The next morning, in Chapters 14 and 15, the day after he runs from the enemy, Henry realizes that he may not be the worst soldier in the regiment. Wilson asks him to return several letters which he had given to him. (The letters were given to Henry by Wilson because Wilson thought that he was going to die in battle.) Henry realizes that Wilson could also show weakness and fear (in this case even before the regiment had engaged in battle.) As a result, Henry regains some of his lost confidence. Henry's reaction to Wilson's letters — building strength on someone else's weakness — may show some immaturity on Henry's part, but it does move him from boy to youth because he is, at least, trying to find something to reestablish his confidence.
From this point on in the novel, the second day of Henry's combat experience, he develops rapidly into a man, into a courageous duty-bound soldier. Indeed, he reaches his full, soldierly manhood in Chapter 17 when he participates in a battle and fights like a "wild cat." Crane shows Henry's transition as he awakens to the realization that he is, in fact, a soldier who must kill. This is Henry, the new Henry, the soldier hero. Henry is a changed person; he is now a soldier and a man.

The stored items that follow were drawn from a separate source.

(* ===== verification/Controller.v ===== *)
(** * The controller: requests for a connection

    src/pkg/filter/network/controller: controller.go, sourcestream.go, buffer.go and
    the part of streamfilter.go that is used.  A request names a connection by its
    path; the controller looks it up in the stores of the listeners of its scope
    and has the connection emit the action that the request's method names
    (Session.Emit, which passes it to the stream layer), and answers with 200 or 404.

    [state] holds the struct of a stream, the filters it was given (which keep
    pointers to the struct, and outlive its reset) and the trace of what it did.
    Giving the buffers back zeroes the struct; that another stream may use the
    memory by then is not modelled, nor that a sender takes the status out of the
    headers it is given.  A pointer that is only tested for nil is a [bool].  Filters and their operations are those of the proxy (Proxy.v).
    handleDataStatus, handleTrailerStatus and handleBufferData have no callers and
    are left out, as is OnDestroyStream, which is empty.

    The theorems: a request is answered once, after one action on the connection
    found; filters are destroyed and memory is given back at most once; what becomes
    of a request that a filter stops; and which connection is found, over the life of
    the MQTT connections that a listener stores (MqttStream.v). *)

From S2P Require Import Prelude BytesConv Headers Limit MqttStream FilterManager Session Cluster Handler Proxy RuleFilter.

(** strings.TrimLeft(s, "/") *)
Fixpoint TrimLeftSlash (s : bytes) : bytes :=
  match s with
  | [] => []
  | c :: s' => if c =b "/"%byte then TrimLeftSlash s' else s
  end.

Inductive panic : Type := NilDereference | TypeAssertion | NotImplemented.

Abbreviation activeFilter := (Proxy.activeFilter (H := CommonHeader)).
Abbreviation receiverFilter := (Proxy.receiverFilter (H := CommonHeader)).
Abbreviation filterOp := (Proxy.filterOp (H := CommonHeader)).

Inductive effect : Type :=
| ERespHeaders (h : CommonHeader) (endStream : bool)
| ERespData (d : bytes) (endStream : bool)
| ERespTrailers (t : option CommonHeader)
| EEmit (conn : Z) (action : bytes) (args : list bytes)
| EDestroy (i : nat) | EPutIoBuffer | EGive.

Record sourceStream : Type := mkStream {
  ID : Z;
  controller : bool;
  bufferLimit : Z;
  timeout : option Timeout;
  responseSender : bool;
  perRetryTimer : bool;
  responseTimer : bool;
  sourceStreamReqHeaders : option CommonHeader;
  sourceStreamReqDataBuf : option bytes;
  sourceStreamReqTrailers : option CommonHeader;
  sourceStreamRespHeaders : option CommonHeader;
  sourceStreamRespDataBuf : option bytes;
  sourceStreamRespTrailers : option CommonHeader;
  sourceStreamResponseStarted : bool;
  sourceStreamRecvDone : bool;
  controlRequestSent : bool;
  controlProcessDone : bool;
  emitter : option Z;
  filterStage : Z;
  receiverFilters : list nat;
  sourceStreamReset : bool;
  sourceStreamCleaned : bool;
  reuseBuffer : bool;
  context : bool
}.

Record state : Type := mkState {
  ss : sourceStream;
  handlers : list activeFilter;
  trace : list effect
}.
Lemma matched_loop_spec topic ks acc :
  match matched_loop path_Match topic ks acc with
  | Some r => (∀ k, k ∈ ks → (path_Match topic k).2 = false) ∧
      r = acc ++ base.filter (λ k, (path_Match topic k).1 || (path_Match k topic).1 = true) ks
  | None => ∃ k, k ∈ ks ∧ (path_Match topic k).2 = true
  end.
Proof.
  revert acc. induction ks as [|k ks IH]; intros acc; cbn [matched_loop].
  { split; [set_solver|]. by rewrite filter_nil, app_nil_r. }
  rewrite filter_cons. destruct (path_Match topic k) as [m err] eqn:Hm; simpl.
  destruct err; [exists k; rewrite Hm; split; [set_solver|done]|].
  assert (Hloop : ∀ acc', match matched_loop path_Match topic ks acc' with
    | Some r => (∀ k', k' ∈ k :: ks → (path_Match topic k').2 = false) ∧
        r = acc' ++ base.filter (λ k, (path_Match topic k).1 || (path_Match k topic).1 = true) ks
    | None => ∃ k', k' ∈ k :: ks ∧ (path_Match topic k').2 = true
    end).
  { intros acc'. specialize (IH acc'). destruct (matched_loop _ _ ks acc').
    - destruct IH as [H1 H2]. split; [|done]. intros k' [->|Hk']%elem_of_cons; [by rewrite Hm|auto].
    - destruct IH as (k' & H1 & H2). exists k'. set_solver. }
  destruct m; simpl; [|destruct (path_Match k topic).1]; simpl.
  1,2: specialize (Hloop (acc ++ [k])); rewrite <- app_assoc in Hloop; exact Hloop.
  apply Hloop.
Qed.

(** matched gives the covered topics, each once. *)
Lemma matched_spec o e topic : permutes o →
  NoDup (matched path_Match o e topic).1 ∧
  ∀ t, t ∈ (matched path_Match o e topic).1 ↔ covered e topic t.
Proof.
  intros Ho. unfold matched.
  pose proof (matched_loop_spec topic (keys o (listeners e)) []) as H.
  destruct (matched_loop _ _ _ _) as [r|]; simpl.
  - destruct H as [Herr ->]. simpl. split.
    + apply list.NoDup_filter. unfold keys. rewrite (Ho _). apply NoDup_fst_map_to_list.
    + intros t. rewrite list_elem_of_filter, (elem_keys o) by done. unfold covered, covers.
      rewrite orb_true_iff. setoid_rewrite (elem_keys o) in Herr; [|done]. tauto.
  - destruct H as (k & Hk & Herr). rewrite elem_keys in Hk by done. split; [constructor|].
    intros t. split; [by intros ?%not_elem_of_nil|]. intros (_ & _ & Hall).
    rewrite Hall in Herr; done.
Qed.
Lemma header_next_not_ends dis b : ends b = false → header_next dis b =
  match IndexByte b ":"%byte with
  | None => SNeedMore
  | Some n =>
      let t := trim_left (drop (n + 1) b) in
      match IndexByte t LF with
      | None => SNeedMore
      | Some m => SLine (normalizeHeaderKey (take n b) dis) (trim_right (strip_last CR (take m t)))
                    (drop (m + 1) t)
      end
  end.
Proof. unfold ends, header_next. intros [H1 H2]%orb_false_iff. by rewrite H1, H2. Qed.

(** A line from its name on. *)
Lemma header_next_name dis kb t : ":"%byte ∉ kb → ends (kb ++ ":"%byte :: t) = false →
  header_next dis (kb ++ ":"%byte :: t) =
    match IndexByte (trim_left t) LF with
    | None => SNeedMore
    | Some m => SLine (normalizeHeaderKey kb dis) (trim_right (strip_last CR (take m (trim_left t))))
                  (drop (m + 1) (trim_left t))
    end.
Proof.
  intros Hk He. rewrite header_next_not_ends, IndexByte_app by done.
  rewrite take_app_length, drop_app_ge by lia.
  replace (length kb + 1 - length kb)%nat with 1%nat by lia. done.
Qed.

(** It is found again, with the same name, when the name has been normalized. *)
Lemma header_next_normalized dis kb t : ":"%byte ∉ kb → ends (kb ++ ":"%byte :: t) = false →
  let kb' := normalizeHeaderKey kb dis in
  ":"%byte ∉ kb' ∧ ends (kb' ++ ":"%byte :: t) = false ∧
  header_next dis (kb' ++ ":"%byte :: t) = header_next dis (kb ++ ":"%byte :: t).
Proof.
  intros Hk He kb'. pose proof (normalize_alike kb dis) as Ha.
  assert (Hk' : ":"%byte ∉ kb'). { intros Hin. apply Hk. apply (alike_elem _ _ ":"%byte Ha); [tauto|exact Hin]. }
  assert (He' : ends (kb' ++ ":"%byte :: t) = false). { unfold kb'. by rewrite <- (alike_ends _ _ t Ha). }
  split_and!; [done..|]. rewrite !header_next_name by done. unfold kb'.
  by rewrite normalizeHeaderKey_idem.
Qed.

(** A complete line: its name, and the rest of it up to the line feed. *)
Lemma header_next_line_parts dis b k v rest : header_next dis b = SLine k v rest →
  ∃ kb tl, b = kb ++ ":"%byte :: tl ++ rest ∧ ":"%byte ∉ kb ∧ tl ≠ [] ∧
    k = normalizeHeaderKey kb dis ∧
    (∀ x, ends (kb ++ ":"%byte :: tl ++ x) = false ∧
       IndexByte (trim_left (tl ++ x)) LF = IndexByte (trim_left (tl ++ rest)) LF ∧
       IndexByte (trim_left (tl ++ rest)) LF ≠ None ∧
       header_next dis (kb ++ ":"%byte :: tl ++ x) = SLine k v x).
Proof.
  destruct (ends b) eqn:He.
  { destruct (header_next_ends dis b He) as (u & r & -> & _ & Hx). destruct (Hx r) as [_ ->]. done. }
  rewrite header_next_not_ends by done.
  destruct (IndexByte b ":"%byte) as [n|] eqn:Hn; [|done].
  apply IndexByte_Some in Hn as [Hb Hk]. set (kb := take n b) in *.
  assert (Hnk : length kb = n).
  { apply (f_equal length) in Hb. rewrite length_app in Hb. simpl in Hb. unfold kb in *.
    rewrite length_take, length_drop in *. lia. }
  replace (drop (n + 1) b) with (drop (S n) b) by (f_equal; lia). set (t := drop (S n) b) in *.
  destruct (trim_left_split t) as (sp & Ht & Hsp). cbv zeta.
  destruct (IndexByte (trim_left t) LF) as [m|] eqn:Hm; [|done]. intros [= <- <- <-].
  pose proof Hm as Hm0. apply IndexByte_Some in Hm as [Hw Hlf]. set (w := trim_left t) in *.
  set (vl := take m w) in *. assert (Hml : length vl = m).
  { apply (f_equal length) in Hw. rewrite length_app in Hw. simpl in Hw. unfold vl in *.
    rewrite length_take, length_drop in *. lia. }
  replace (drop (m + 1) w) with (drop (S m) w) by (f_equal; lia). set (rest := drop (S m) w) in *.
  assert (Htrim : ∀ x, trim_left ((sp ++ vl ++ [LF]) ++ x) = vl ++ LF :: x).
  { intros x. rewrite <- !app_assoc. simpl. apply Hsp; rewrite Hw; [by destruct vl|by destruct vl]. }
  exists kb, (sp ++ vl ++ [LF]). split_and!; [| done | by destruct sp, vl | done |].
  - rewrite Hb at 1. f_equal. f_equal. rewrite Ht, Hw at 1. by rewrite <- !app_assoc.
  - intros x.
    assert (He' : ends (kb ++ ":"%byte :: (sp ++ vl ++ [LF]) ++ x) = false).
    { rewrite <- He. transitivity (ends (kb ++ ":"%byte :: t)); [|by rewrite <- Hb].
      clearbody kb t. unfold ends. destruct kb as [|c1 [|c2 kb']]; simpl; done. }
    rewrite !Htrim, !IndexByte_app by done. split_and!; [done..|].
    rewrite header_next_name by done. rewrite Htrim, IndexByte_app by done.
    rewrite take_app_length, drop_app_ge, Hml by lia.
    replace (m + 1 - m)%nat with 1%nat by lia. done.
Qed.

Lemma header_next_SEnd dis b r : header_next dis b = SEnd r → ends b = true.
Proof.
  intros Hn. destruct (ends b) eqn:He; [done|]. rewrite header_next_not_ends in Hn by done.
  destruct (IndexByte b ":"%byte); [|done]. cbv zeta in Hn. by destruct (IndexByte _ LF).
Qed.
(* ===== verification/HeaderRead.v ===== *)
(** * Reading a header from a bufio.Reader

    src/pkg/protocol/http/v1/header.go: Read and tryRead of RequestHeader and
    ResponseHeader, headerError, headerErrorMsg, bufferSnippet, mustPeekBuffered and
    mustDiscard.  The part of bufio.Reader they use (Peek, Buffered, Discard) is
    modelled over a script of what the reads of the connection give.

    Both headers are read by the same code; it is written once, over the class
    [HeaderParser] of what it needs of a header (Reset, Parse and what Parse does to
    the bytes it is given: the names of the lines are normalized in place).  The
    class [ParserLaws] is what a header promises: the result depends on the bytes it
    consumes only, a definite error stays one when more bytes come, what an earlier
    attempt left behind in the header and in the buffer does not matter.

    The theorems: Read returns; however the bytes are split over reads, it gives the
    header that Parse gives on all of them, and leaves the reader at the byte after
    it; a header that the buffer cannot hold and a connection that ends give the
    errors the code names. *)
From S2P Require Import Prelude BytesConv Args HttpUri HttpCookie HttpHeader HttpRequest HttpResponse HttpCodec HeaderScan.

(** ** bufio.Reader *)

Inductive ioErr := EOF | ErrNoProgress | ErrBufferFull | ErrOther (n : nat).
#[export] Instance ioErr_eq_dec : EqDecision ioErr.
Proof. solve_decision. Defined.

(** What the reads of the connection will give, in order; then it is at its end. *)
Abbreviation source := (list (bytes * option ioErr)).

(** One Read into [k] bytes: what does not fit comes with the next one. *)
Definition src_read (k : nat) (s : source) : bytes * option ioErr * source :=
  match s with
  | [] => ([], Some EOF, [])
  | (d, e) :: s' =>
      if bool_decide (length d ≤ k)%nat then (d, e, s') else (take k d, None, (drop k d, e) :: s')
  end.

Record Reader := mkReader { rbuf : bytes; rsize : nat; rerr : option ioErr; rsrc : source }.

Definition maxConsecutiveEmptyReads : nat := 100.

Fixpoint fill_loop (tries : nat) (r : Reader) : Reader :=
  match tries with
  | O => mkReader (rbuf r) (rsize r) (Some ErrNoProgress) (rsrc r)
  | S tries =>
      let '(d, e, s) := src_read (rsize r - length (rbuf r)) (rsrc r) in
      let r' := mkReader (rbuf r ++ d) (rsize r) e s in
      match e with
      | Some _ => r'
      | None => if bool_decide (0 < length d)%nat then r' else fill_loop tries r'
      end
  end.
Definition fill (r : Reader) : Reader := fill_loop maxConsecutiveEmptyReads r.

(** Every round adds a byte or sets the error, so that [S (rsize r)] are enough. *)
Fixpoint Peek_loop (fuel n : nat) (r : Reader) : Reader :=
  match fuel with
  | O => r
  | S fuel =>
      if bool_decide (length (rbuf r) < n)%nat && bool_decide (length (rbuf r) < rsize r)%nat
         && bool_decide (rerr r = None)
      then Peek_loop fuel n (fill r) else r
  end.
Definition Peek (n : nat) (r : Reader) : bytes * option ioErr * Reader :=
  let r := Peek_loop (S (rsize r)) n r in
  if bool_decide (rsize r < n)%nat then (rbuf r, Some ErrBufferFull, r)
  else if bool_decide (length (rbuf r) < n)%nat
       then (rbuf r, Some (default ErrBufferFull (rerr r)), mkReader (rbuf r) (rsize r) None (rsrc r))
       else (take n (rbuf r), None, r).
Definition Buffered (r : Reader) : nat := length (rbuf r).

(** Discard of bytes that are buffered; more are never asked for ([None]). *)
Definition Discard (n : nat) (r : Reader) : option Reader :=
  if bool_decide (n ≤ length (rbuf r))%nat
  then Some (mkReader (drop n (rbuf r)) (rsize r) (rerr r) (rsrc r)) else None.

(** ** Reading a header *)

Class HeaderParser (H E : Type) := {
  hparse : bytes → H → H * res E nat;
  hreset : H → H;
  (** [err == errNeedMore] *)
  hneed : E → bool;
  (** the bytes after hparse, which may write to them *)
  heffect : bytes → H → bytes
}.

(** The causes a message gives. *)
Inductive cause (E : Type) := CParse (e : E) | CIo (e : ioErr) | CSmallBuffer.
Arguments CParse {E} e.
Arguments CIo {E} e.
Arguments CSmallBuffer {E}.

(** bufferSnippet: all of the bytes, or the first and the last 200. *)
Definition bufferSnippet (b : bytes) : bytes * option bytes :=
  let n := zlen b in
  let start := 200 in
  let end_ := n - start in
  let '(start, end_) := if bool_decide (start >= end_) then (n, n) else (start, end_) in
  let bStart := take (Z.to_nat start) b in
  let bEnd := drop (Z.to_nat end_) b in
  if bool_decide (zlen bEnd = 0) then (b, None) else (bStart, Some bEnd).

In the remainder of the novel, Chapters 19 to 24, Henry becomes a model soldier, showing courage and bravery and allegiance to duty. Henry also determines that he will use his poor treatment of the tattered soldier as a reminder that he must balance humility with confidence, a sentiment that marks Henry as a mature person.
Crane structures the novel to show Henry's quick growth from boy to man by the evening of the second day of combat. Crane speaks to a universal truth about war: that boys must quickly become men in order to survive.